Department of Pharmacological Sciences, Icahn School of Medicine at Mount Sinai, New York, New York 10029, USA.
J Chem Phys. 2020 Sep 28;153(12):124105. doi: 10.1063/5.0019100.
Determining the drug-target residence time (RT) is of major interest in drug discovery given that this kinetic parameter often represents a better indicator of in vivo drug efficacy than binding affinity. However, obtaining drug-target unbinding rates poses significant challenges, both computationally and experimentally. This is particularly palpable for complex systems like G Protein-Coupled Receptors (GPCRs) whose ligand unbinding typically requires very long timescales oftentimes inaccessible by standard molecular dynamics simulations. Enhanced sampling methods offer a useful alternative, and their efficiency can be further improved by using machine learning tools to identify optimal reaction coordinates. Here, we test the combination of two machine learning techniques, automatic mutual information noise omission and reweighted autoencoded variational Bayes for enhanced sampling, with infrequent metadynamics to efficiently study the unbinding kinetics of two classical drugs with different RTs in a prototypic GPCR, the μ-opioid receptor. Dissociation rates derived from these computations are within one order of magnitude from experimental values. We also use the simulation data to uncover the dissociation mechanisms of these drugs, shedding light on the structures of rate-limiting transition states, which, alongside metastable poses, are difficult to obtain experimentally but important to visualize when designing drugs with a desired kinetic profile.

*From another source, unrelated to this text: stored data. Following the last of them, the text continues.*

(** C32: whatever the interleaving, a drain retries the entries of its page in
    order, each at most once, with at most [concurrency] at a time; it ends after
    a bounded number of moves; if it ends without being stopped every entry of
    the page was retried, and once stopped it starts none. *)
Theorem drain_runs_page limit due n b started b' d' :
  0 < limit -> drainSteps n b (startMap limit due) started b' d' ->
  (exists rest, due = started ++ rest) /\
  Z.of_nat (length (dn_running d')) <= limit /\
  (n <= 4 * length due)%nat /\
  (mapSettled d' = true -> b' = false -> started = due) /\
  (b = true -> started = []).
Proof.
  intros Hl Hs. set (w := workerCount limit (length due)).
  destruct (drainSteps_spec w _ _ _ _ _ _ Hs (startMap_ok limit due)) as (Hok & Hd & Hn & Hm & (j & Hj) & Hf & Hb).
  simpl in *. rewrite drop_0 in *. unfold drainMeasure in Hm. simpl in Hm.
  assert (w <= length due)%nat by (unfold w, workerCount; lia).
  split_and!; [| |lia| |done].
  - exists (drop j due). by rewrite Hj, take_drop.
  - pose proof (ok_workers _ _ Hok). unfold w, workerCount in *. lia.
  - intros Hset Hb'. destruct (Hf Hb') as [_ ->]. unfold mapSettled in Hset. apply andb_true_iff in Hset as [E1 E2].
    apply Nat.eqb_eq in E1, E2. apply take_ge.
    destruct (decide (length due = 0%nat)); [lia|].
    pose proof (ok_exits _ _ Hok) as Hx. rewrite Hd in Hx. unfold w, workerCount in Hx. lia.
Qed.

(** Two entries, one worker: the first is retried, and its callback settles. *)
Definition exEntry (id : string) : ProtocolOutboxEntry :=
  {| oe_peer := js "B"; oe_protocol := js "/dkg/chat"; oe_messageId := js id; oe_payload := []; oe_attempts := 1;
     oe_firstFailureAt := 0; oe_lastAttemptAt := 0; oe_nextAttemptAt := 5000; oe_lastError := EmptyString |}.

Definition exDue : list ProtocolOutboxEntry := [exEntry "m1"; exEntry "m2"].

Lemma drain_runs_page_witness :
  let d1 := (takeNext false (startMap 1 exDue)).2 in
  let d2 := callbackDone 0 None d1 in
  (exists rest, exDue = [exEntry "m1"] ++ rest) /\ Z.of_nat (length (dn_running d2)) <= 1 /\ (2 <= 4 * length exDue)%nat /\
  (mapSettled d2 = true -> false = false -> [exEntry "m1"] = exDue) /\ (false = true -> [exEntry "m1"] = []).
Proof.
  apply (drain_runs_page 1 exDue 2 false [exEntry "m1"] false); [reflexivity|].
  apply (steps_take 1 false (startMap 1 exDue) [] false _ (Some (exEntry "m1")) (takeNext false (startMap 1 exDue)).2);
    [apply Nat.lt_0_1|reflexivity|].
  apply (steps_done 0 _ _ [] _ _ 0 None); [apply list_elem_of_singleton; reflexivity|apply steps_refl].
Defined.
Definition set_handlers (m : Messenger) (h : gmap jsstr nat) : Messenger :=
  let t := ms_tables m in
  set_tables m {| handlers := h;
                  deliveredResponseClassifiers := deliveredResponseClassifiers t;
                  responseAcceptanceValidators := responseAcceptanceValidators t;
                  outboxResponseHandlers := outboxResponseHandlers t |}.

Definition register (m : Messenger) (protocolId : jsstr) (handler : nat) : Messenger :=
  set_handlers m (<[protocolId := handler]> (handlers (ms_tables m))).

Definition unregister (m : Messenger) (protocolId : jsstr) : Messenger :=
  set_handlers m (delete protocolId (handlers (ms_tables m))).

(** [registerGroup]: every protocol of a family, or none.  [routerFails] tells
    which registration the router refuses, with what error. *)
Fixpoint hasRegistered (m : Messenger) (ids : list jsstr) (entries : list (jsstr * nat)) : option jsstr :=
  match entries with
  | [] => None
  | (protocolId, _) :: rest =>
      if bool_decide (protocolId ∈ ids) || bool_decide (is_Some (handlers (ms_tables m) !! protocolId)) then Some protocolId
      else hasRegistered m (protocolId :: ids) rest
  end.

Definition disposeGroup (m : Messenger) (entries : list (jsstr * nat)) : Messenger :=
  foldl (fun acc e => if bool_decide (handlers (ms_tables acc) !! e.1 = Some e.2) then unregister acc e.1 else acc) m entries.
Lemma settle_handler m t k payload promises :
  inv m -> ms_tasks m !! t = Some (HandlerTask k payload) ->
  inv (become (set_inbound m (ms_inboundInFlight m) promises) t (HandlerSettled k)).
Proof.
  intros Hm Ht. pose proof (inv_wf _ Hm _ _ Ht) as Hw. destruct Hm. split; simpl; try done.
  - intros u x. rewrite lookup_insert_Some. intros [[<- _]|[_ E]]; eauto.
  - intros u x. rewrite lookup_insert_Some. intros [[_ <-]|[_ E]]; [done|eauto].
  - intros u x k'. rewrite lookup_insert_Some. intros [[_ <-]|[_ E]] Hx; [done|eauto].
  - intros u u' x x' k1 k2. rewrite !lookup_insert_Some.
    intros [[<- <-]|[H1 E1]] Ha1 [[<- <-]|[H2 E2]] Ha2 Hk12; [done..|eauto].
  - intros s Hs. destruct (inv_held0 s Hs) as (u & x & k' & E & Hx & ->). exists u, x, k'.
    rewrite lookup_insert_ne; [done|]. intros <-. rewrite Ht in E. injection E as <-. done.
  - intros u x k'. rewrite lookup_insert_Some. intros [[<- <-]|[_ E]] Hk'; [|eauto].
    injection Hk' as <-. eauto.
  - intros s u Hs. destruct (inv_inbound0 s u Hs) as (x & k' & E & Hx & ->).
    destruct (decide (t = u)) as [<-|Hne].
    + exists (HandlerSettled k), k. rewrite lookup_insert_eq. rewrite Ht in E. injection E as <-. by injection Hx as ->.
    + exists x, k'. by rewrite lookup_insert_ne.
  - intros u k' p. rewrite lookup_insert_Some. intros [[_ [=]]|[_ E]]. eauto.
Qed.

(** The message of a running handler is recorded; no other activation runs it. *)
Lemma record_in_after m t k now response promises :
  inv m -> ms_tasks m !! t = Some (HandlerTask k promises) ->
  id_ok (id_record (ms_idem m) k DirIn response now) /\
  (forall k' d, wfKey k' = true ->
     id_lookup (id_record (ms_idem m) k DirIn response now) k' d
       = if bool_decide ((k', d) = (k, DirIn)) then Some (cacheable response, now) else id_lookup (ms_idem m) k' d).
Proof.
  intros Hm Ht. pose proof (inv_running _ Hm _ _ _ Ht) as Hr. unfold inbound in Hr.
  destruct (law_record (ms_idem m) k DirIn response now (inv_idem _ Hm) (inv_wf _ Hm _ _ Ht)) as [Hok Hl].
  split; [done|]. intros k' d Hk'. rewrite Hl by done. case_bool_decide as H1; case_bool_decide as H2; try done.
  - by destruct H1.
  - by destruct H1; injection H2 as -> ->.
Qed.
(** C35: a scheduled drain of a messenger over a lawful store loads its page and
    starts, it is never rejected for what the store returned; the page is the
    longest prefix of the due messages, the one that is due for longest first,
    within both budgets, and it is empty only if nothing is due that fits. *)
Theorem drain_starts deps m0 evs tr m now :
  starts deps m0 -> run m0 evs tr m ->
  dr_active (ms_drainer m) = Some (Scheduled now) -> dr_stopping (ms_drainer m) = false ->
  Z.of_nat (size (rowsM m)) <= MAX_SAFE_INTEGER ->
  let options := dr_options (ms_drainer m) in
  let due := eligible (rowsM m) now (drainMaxPayloadBytes options) in
  exists page rest dr, drainLoads m = (Ok dr, set_drainer m dr) /\
    dr_active dr = Some (Draining (startMap (concurrency options) page)) /\
    due = page ++ rest /\ Z.of_nat (length page) <= batchSize options /\ payloadSum page <= drainMaxPayloadBytes options /\
    (forall l r, due = l ++ r -> Z.of_nat (length l) <= batchSize options -> payloadSum l <= drainMaxPayloadBytes options ->
       (length l <= length page)%nat) /\
    (due <> [] -> page <> []).
Proof.
  intros Hs Hr Ha Hst Hsz options due. pose proof (run_inv _ _ _ _ _ _ (starts_inv _ _ Hs) Hr) as Hm.
  pose proof (optionsOk_budget _ (inv_options _ Hm)) as Hv. unfold drainLoads, drainStart, readDuePage. rewrite Ha, Hst, Hv. simpl.
  pose proof (law_readDuePage (ob_store (ms_outbox m)) now (drainBudget (ms_drainer m)) (inv_store _ Hm)) as L.
  destruct (st_readDuePage _ _ _) as [page|e]; [|congruence]. simpl. destruct L as [_ L].
  pose proof (fun e rest => DuePage_progress _ _ _ _ e rest L Hv) as Hp. pose proof (fun l r => DuePage_longest _ _ _ _ l r L) as Hl.
  destruct L as (rest & E & Hn & Hb & _ & Hk). unfold drainBudget in E, Hn, Hb, Hk, Hp, Hl. simpl in E, Hn, Hb, Hk, Hp, Hl.
  assert (0 <= pg_skippedOversizedEntries page <= MAX_SAFE_INTEGER) as Hsk.
  { rewrite Hk. split; [unfold countOf, js_length; lia|]. etrans; [apply countOf_le|]. etrans; [|exact Hsz].
    unfold rowValues. by rewrite length_fmap, length_map_to_list. }
  unfold js_length, options in *. rewrite !(proj2 (Z.ltb_ge _ _)) by lia. simpl.
  exists (pg_entries page), rest. eexists. split; [done|]. split_and!; [done..|exact Hl|].
  fold (rowsM m) in E. fold due in E. intros Hdue. fold (rowsM m) in Hp. fold due in Hp. destruct due as [|e l]; [done|].
  specialize (Hp e l eq_refl). by destruct (pg_entries page).
Qed.
(** The connections of [p] are gone. *)
Definition disconnect (net : Network) (p : jsstr) : Network :=
  {| net_nodes := net_nodes net;
     net_packets := (fun x => {| pk_from := pk_from x; pk_attempt := forgetAttempt p (pk_from x) (pk_attempt x);
                                 pk_key := pk_key x; pk_data := pk_data x |}) <$> net_packets net;
     net_pending := (fun x => {| pd_from := pd_from x; pd_attempt := forgetAttempt p (pd_from x) (pd_attempt x);
                                 pd_key := pd_key x; pd_promise := pd_promise x |})
                      <$> filter (fun x => keyPeer (pd_key x) <> p) (net_pending net);
     net_answers := filter (fun a => a.1.1 <> p) (net_answers net) |}.

Definition advance (net : Network) (p : jsstr) (nd : Node) (obs : list observation) (m : Messenger) : Network :=
  {| net_nodes := <[p := {| nd_messenger := m; nd_trace := nd_trace nd ++ obs |}]> (net_nodes net);
     net_packets := packetsOf p obs ++ net_packets net;
     net_pending := net_pending net;
     net_answers := net_answers net |}.

Definition answersOf (from : jsstr) (attempt : option nat) (response : bytes) : list (jsstr * nat * bytes) :=
  match attempt with Some t => [(from, t, response)] | None => [] end.

Definition addAnswer (net : Network) (from : jsstr) (attempt : option nat) (response : bytes) : Network :=
  {| net_nodes := net_nodes net; net_packets := net_packets net; net_pending := net_pending net;
     net_answers := answersOf from attempt response ++ net_answers net |}.

Definition addPending (net : Network) (x : Pending) : Network :=
  {| net_nodes := net_nodes net; net_packets := net_packets net; net_pending := x :: net_pending net;
     net_answers := net_answers net |}.

Inductive netEvent : Type :=
| NetNode (p : jsstr) (ev : event)
| NetDeliver (n : nat)
| NetResolve (n : nat).

(** What the receiver says on the stream of a packet. *)
Definition respond (net : Network) (x : Packet) (r : ReceiveStart) : Network :=
  match r with
  | Replies response => addAnswer net (pk_from x) (pk_attempt x) response
  | Refuses _ => net
  | Awaits t _ => addPending net {| pd_from := pk_from x; pd_attempt := pk_attempt x; pd_key := pk_key x; pd_promise := t |}
  end.

Definition netStep (net : Network) (nev : netEvent) : option Network :=
  match nev with
  | NetNode p ev =>
      nd ← net_nodes net !! p;
      if allowed net p ev && wfEvent ev then
        '(obs, m) ← step (nd_messenger nd) ev;
        Some (advance (if isRestart ev then disconnect net p else net) p nd obs m)
      else None
  | NetDeliver n =>
      x ← net_packets net !! n;
      let p := keyPeer (pk_key x) in
      nd ← net_nodes net !! p;
      let ev := EvReceive (keyProtocol (pk_key x)) (pk_data x) (pk_from x) in
      if wfEvent ev then
        '(obs, m) ← step (nd_messenger nd) ev;
        let r := (reliableHandler decodeReliableEnvelope (nd_messenger nd) (keyProtocol (pk_key x)) (pk_data x) (pk_from x)).1 in
        Some (respond (advance net p nd obs m) x r)
      else None
  | NetResolve n =>
      x ← net_pending net !! n;
      nd ← net_nodes net !! keyPeer (pd_key x);
      match ms_promises (nd_messenger nd) !! pd_promise x with
      | Some (Ok response) => Some (addAnswer net (pd_from x) (pd_attempt x) response)
      | _ => None
      end
  end.
Lemma split2_from_join_len (a b : N) (n : nat) :
  forall s cur, (List.length s <= n)%nat ->
    join [a; b] (split2_from a b cur s) = rev cur ++ s.
Proof.
  induction n as [|n IH]; intros s cur Hlen.
  - destruct s; simpl in *; [rewrite app_nil_r; reflexivity | lia].
  - destruct s as [|c [|d s]].
    + simpl. rewrite app_nil_r; reflexivity.
    + reflexivity.
    + rewrite split2_from_cons2. simpl in Hlen.
      destruct ((c =? a)%N && (d =? b)%N) eqn:Hsep.
      * apply andb_true_iff in Hsep as [Hc Hd].
        apply N.eqb_eq in Hc, Hd. subst c d.
        rewrite join_cons by apply split2_from_nonempty.
        rewrite IH by lia. reflexivity.
      * rewrite (IH (d :: s)) by (simpl; lia). simpl.
        rewrite <- app_assoc. reflexivity.
Qed.

Lemma split2_join (a b : N) (s : str) : join [a; b] (split2 a b s) = s.
Proof. exact (split2_from_join_len a b (List.length s) s [] (le_n _)). Qed.

(* ================================================================== *)
(** * The claims about the decoder *)
(* ================================================================== *)

(** C2.  Decoding the stdout line "Status: Disabled" sets the enabled flag
    to false, and a Status line with any other value ("Status: Enabled"
    among them) sets it to true; "Color temperature: 4500K" sets the
    temperature to the integer 4500, and in general to the base-10 value of
    what is left of the value once its trailing K's are stripped;
    "Period: Night" sets the period to the text "Night".  None of these
    raises. *)
Theorem C2_decode_status_temperature_period (s : Self) :
  (result (child_stdout_line_cb (lit "Status: Disabled")) s = Return tt
   /\ _status (exec (child_stdout_line_cb (lit "Status: Disabled")) s) = false)
  /\ (result (child_stdout_line_cb (lit "Status: Enabled")) s = Return tt
      /\ _status (exec (child_stdout_line_cb (lit "Status: Enabled")) s) = true)
  /\ (forall line value,
        re_match line = Some (lit "Status", value) ->
        value <> lit "Disabled" ->
        result (child_stdout_line_cb line) s = Return tt
        /\ _status (exec (child_stdout_line_cb line) s) = true)
  /\ (result (child_stdout_line_cb (lit "Color temperature: 4500K")) s
        = Return tt
      /\ _temperature
           (exec (child_stdout_line_cb (lit "Color temperature: 4500K")) s)
         = 4500)
  /\ (forall line value n,
        re_match line = Some (lit "Color temperature", value) ->
        int10 (rstrip 75 value) = Some n ->
        result (child_stdout_line_cb line) s = Return tt
        /\ _temperature (exec (child_stdout_line_cb line) s) = n)
  /\ (result (child_stdout_line_cb (lit "Period: Night")) s = Return tt
      /\ _period (exec (child_stdout_line_cb (lit "Period: Night")) s)
         = lit "Night").
Proof.
  unfold result, exec.
  split.
  { rewrite (@child_stdout_line_cb_match _ (lit "Status") (lit "Disabled"))
      by reflexivity.
    split; reflexivity. }
  split.
  { rewrite (@child_stdout_line_cb_match _ (lit "Status") (lit "Enabled"))
      by reflexivity.
    split; reflexivity. }
  split.
  { intros line value Hm Hv.
    rewrite (child_stdout_line_cb_match _ _ _ s Hm). unfold decoded.
    rewrite str_eqb_refl.
    apply str_eqb_neq in Hv. rewrite Hv. split; reflexivity. }
  split.
  { rewrite (@child_stdout_line_cb_match _ (lit "Color temperature")
               (lit "4500K")) by reflexivity.
    split; reflexivity. }
  split.
  { intros line value n Hm Hn.
    rewrite (child_stdout_line_cb_match _ _ _ s Hm). unfold decoded.
    change (str_eqb (lit "Color temperature") (lit "Status")) with false.
    rewrite str_eqb_refl, Hn. split; reflexivity. }
  rewrite (@child_stdout_line_cb_match _ (lit "Period") (lit "Night"))
    by reflexivity.
  split; reflexivity.
Qed.
(** * hello_opengl: camera input, model transform and bloom pass graph

    A shallow embedding of [src/hello_opengl.cpp].

    - [Glm]    : the vector and matrix operations of GLM that the program calls.
    - [Input]  : the [Camera] struct, the GLFW callbacks and the held-key table.
    - [Scene]  : the per-frame model transform of the rendered mesh.
    - [GL]     : the part of the OpenGL context the program drives: object
                 names, texture images, framebuffer attachments, bindings,
                 integer uniforms and a log of the draw calls issued.
    - [Render] : texture loading with its fallbacks, [BloomFBO::init], and the
                 four passes of one frame of the render loop.
    - [Motion] : [Camera::viewMatrix], the projection, [processKeyboard] and
                 the frame time of the loop.
    - [Lights] : the positions of the two lights.
    - [Files]  : [readFile], [loadShaderText] and the directory of the model.
    - [Model]  : [loadObjToMesh], [initQuad] and the vertex arrays and buffers
                 of the context they fill.

    Numbers of C++ type [float] and [double] are modelled by the real numbers
    [R]: arithmetic is exact and every value is finite (no rounding, no NaN,
    no infinity).  C++ [int] is [Z]; [GLuint] object names are [N]. *)

From Stdlib Require Import ZArith NArith List String Bool Reals Lra Lia.
From stdpp Require Import base option list functions strings.

Import ListNotations.

(* ===================================================================== *)
(** * GLM: vectors and matrices                                           *)
(* ===================================================================== *)

Module Glm.
Local Open Scope R_scope.

Record vec3 := mk_vec3 { x : R; y : R; z : R }.
Record vec4 := mk_vec4 { x4 : R; y4 : R; z4 : R; w4 : R }.

(** [glm::mat4] is column-major: [m[i]] is the i-th column. *)
Record mat4 := mk_mat4 { col0 : vec4; col1 : vec4; col2 : vec4; col3 : vec4 }.

(** [glm::radians(degrees)] *)
Definition radians (degrees : R) : R := degrees * (PI / 180).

确定药物-靶标停留时间(RT)在药物发现中具有重要意义,因为这个动力学参数通常比结合亲和力更能代表体内药物疗效。然而,获得药物-靶标解联速率在计算和实验上都存在重大挑战。对于像 G 蛋白偶联受体(GPCR)这样的复杂系统来说,这一点尤为明显,其配体解联通常需要非常长的时间,而标准的分子动力学模拟通常无法达到。增强采样方法提供了一种有用的替代方法,通过使用机器学习工具来识别最佳反应坐标,可以进一步提高它们的效率。在这里,我们测试了两种机器学习技术(自动互信息噪声忽略和重新加权自动编码变分贝叶斯增强采样)与不频繁的元动力学的结合,以有效地研究两种具有不同 RT 的经典药物在原型 GPCR(μ-阿片受体)中的解联动力学。从这些计算中得出的离解速率与实验值相差一个数量级。我们还使用模拟数据来揭示这些药物的离解机制,揭示限速过渡态的结构,这些结构与亚稳构象一样,难以通过实验获得,但在设计具有所需动力学特征的药物时,可视化这些结构非常重要。